American computer scientist

Robert K. Cunningham is an American computer scientist and engineer. In 2021 he became Vice Chancellor for Research Infrastructure at the University of Pittsburgh He is a fellow of the Institute of Electrical and Electronics Engineers., and a professor in the department of electrical and computer engineering and the department of informatics and networked systems, where he performs research on computer security and artificial intelligence.

== Education ==
He earned an Sc.B. in Electrical Engineering from Brown University, which he attended from 1981-1985. He studied visual processes as well as artificial intelligence in the former Department of Cognitive and Neural Systems of Boston University, where he earned his Ph.D.

== Career ==
He worked for twenty-five years at the MIT Lincoln Laboratory, principally on computer security. In this role, he participated on multiple national studies. He earned an MIT Excellence Award for "Bringing out the Best" in his staff in 2015 and an MIT Lincoln Laboratory Best Paper award in 2023 for his work developing a language for expressing adversary safety in cryptographic protocols.

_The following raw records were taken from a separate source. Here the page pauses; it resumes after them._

Lemma sniffs_bind {A B} (m : Dump A) P (k : A → Dump B) Q :
  sniffs m P → (∀ a, P a → sniffs (k a) Q) → sniffs (m ≫= k) Q.
Proof. intros Hm Hk c. specialize (Hm c). unfold mbind, M_bind. destruct (m c) as [[]]; try done. by apply Hk. Qed.

Lemma sniffs_byte k buf : sniffs (lift (byte_at k buf)) (λ _, True).
Proof.
  intros c. unfold lift, byte_at, rd. destruct (_ && _ && _); [|by right]. cbn [mbind outcome_bind].
  destruct (take _ _) as [|b [|? ?]]; [by right|done|by right].
Qed.

Lemma sniffs_advance tms tdo tdi : sniffs (advance tms tdo tdi) (λ _, True).
Proof.
  intros c. pose proof (advance_next tms tdo tdi c) as Hn.
  destruct (advance tms tdo tdi c) as [[a|e|[]|] c']; try done; [by right|by left].
Qed.

Lemma processByte_sniffs k tmsb tdob tdib until d : ∀ fuel j nbits, (d ≤ fuel)%nat → 0 ≤ j → j + Z.of_nat d ≤ 8 →
  sniffs (processByte fuel (2 ^ (j + Z.of_nat d)) (2 ^ j) nbits k tmsb tdob tdib until)
    (λ r, match r with inl rest => rest = nbits - Z.of_nat d | inr _ => True end).
Proof.
  induction d as [|d IH]; intros fuel j nbits Hf Hj Hd.
  - rewrite Z.add_0_r. intros c. destruct fuel; cbn [processByte]; rewrite Z.ltb_irrefl; cbn; lia.
  - destruct fuel as [|fuel]; [lia|]. cbn [processByte]. rewrite (proj2 (Z.ltb_lt _ _)) by (apply Z.pow_lt_mono_r; lia).
    eapply (sniffs_bind _ (λ _, True)); [done|]. intros [] _; [done|].
    do 3 (eapply sniffs_bind; [apply sniffs_byte|intros ? _]).
    eapply sniffs_bind; [apply sniffs_advance|intros [] _].
    assert (2 ^ (j + 1) ≤ 2 ^ 8) by (apply Z.pow_le_mono_r; lia).
    rewrite Z.shiftl_mul_pow2, <-Z.pow_add_r, wrap32_small by (unfold is_u32; lia).
    replace (j + Z.of_nat (S d)) with (j + 1 + Z.of_nat d) by lia. intros c.
    pose proof (IH fuel (j + 1) (nbits - 1) ltac:(lia) ltac:(lia) ltac:(lia) c) as Hc.
    destruct (processByte _ _ _ _ _ _ _ _ _ c) as [[[]|e|u|] c']; try done. lia.
Qed.

Lemma processBuf_loop_sniffs tmsb tdob tdib until fuel : ∀ k nbits, nbits ≤ 8 * Z.of_nat fuel →
  sniffs (processBuf_loop fuel k nbits tmsb tdob tdib until) (λ _, True).
Proof.
  induction fuel as [|fuel IH]; intros k nbits Hf; cbn [processBuf_loop].
  - destruct (Z.ltb_spec 0 nbits); [lia|done].
  - destruct (Z.ltb_spec 0 nbits); [|done]. set (d := Z.to_nat (Z.min nbits 8)).
    replace (Z.shiftl 1 _) with (2 ^ (0 + Z.of_nat d)); cycle 1.
    { destruct (Z.ltb_spec nbits 8); rewrite Z.shiftl_mul_pow2 by lia; rewrite Z.mul_1_l; f_equal; lia. }
    change 1 with (2 ^ 0) at 2. eapply sniffs_bind; [apply (processByte_sniffs _ _ _ _ _ d); lia|].
    intros [rest|rest] Hr; [|done]. apply IH. lia.
Qed.

Lemma processBuf_sniffs nbits tmsb tdob tdib until : sniffs (processBuf nbits tmsb tdob tdib until) (λ _, True).
Proof.
  destruct (Z.lt_ge_cases 0 nbits).
  - apply processBuf_loop_sniffs. Z.div_mod_to_equations. lia.
  - intros c. unfold processBuf. destruct (Z.to_nat _); cbn [processBuf_loop]; by rewrite (proj2 (Z.ltb_ge 0 nbits)) by lia.
Qed.

(** ** The driver *)

Section axis.
Context `{Platform} {T : Type} `{Transport T} `{!BlindTransport T}.
Abbreviation Axis := (JtagDriverAxisToJtag T).

Context (Q : JtagDriver → JtagDriver → Prop).
Definition same_axis (a1 a2 : Axis) : Prop :=
  Q (jd a1) (jd a2) ∧ a2 = mkAxis (jd a2) (wordSize_ a1) (memDepth_ a1) (txBuf_ a1) (hdBuf_ a1) (bufSz_ a1)
    (retry_ a1) (xid_ a1) (periodNs_ a1) (tp a1).
Definition same_rel (s1 s2 : @Rel T) : Prop := same_axis (fst s1) (fst s2) ∧ snd s1 = snd s2.

Lemma same_axis_cases a1 a2 : same_axis a1 a2 → ∃ j1 j2 w m t h b r x p tr, Q j1 j2 ∧
  a1 = mkAxis j1 w m t h b r x p tr ∧ a2 = mkAxis j2 w m t h b r x p tr.
Proof. destruct a1. intros [Hj ->]. by do 11 eexists. Qed.
Context (HQ : deaf Q) (excused : fault → Prop).
Ltac cases H := destruct (same_axis_cases _ _ H) as (? & ? & ? & ? & ? & ? & ? & ? & ? & ? & ? & ? & -> & ->); clear H.

Abbreviation axes := (agree same_axis excused).
Abbreviation rels := (agree same_rel excused).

From 2018 to 2021 he worked on cyber security and privacy, software engineering, and quantum computing at the Software Engineering Institute of Carnegie Mellon University. He was director of the Laboratory of Physical Science at the University of Maryland (2019–2020), where he contributed to several national strategy documents on computer architecture and quantum information science and engineering.

In 2021, he became Vice Chancellor for Research Infrastructure at the University of Pittsburgh, while maintaining connections to Carnegie Mellon University as a professor of cybersecurity. He holds several additional leadership positions, including executive director of the Pittsburgh Quantum Initiative.

He was made a fellow of the Institute of Electrical and Electronics Engineers in 2007. He has served as chair of the IEEE Cybersecurity Initiative.

According to Google Scholar he has an h-index of 30.

== Personal life ==
He is married to Barbara Shinn-Cunningham.

Robert is a member of the board of directors of Quantum Theatre.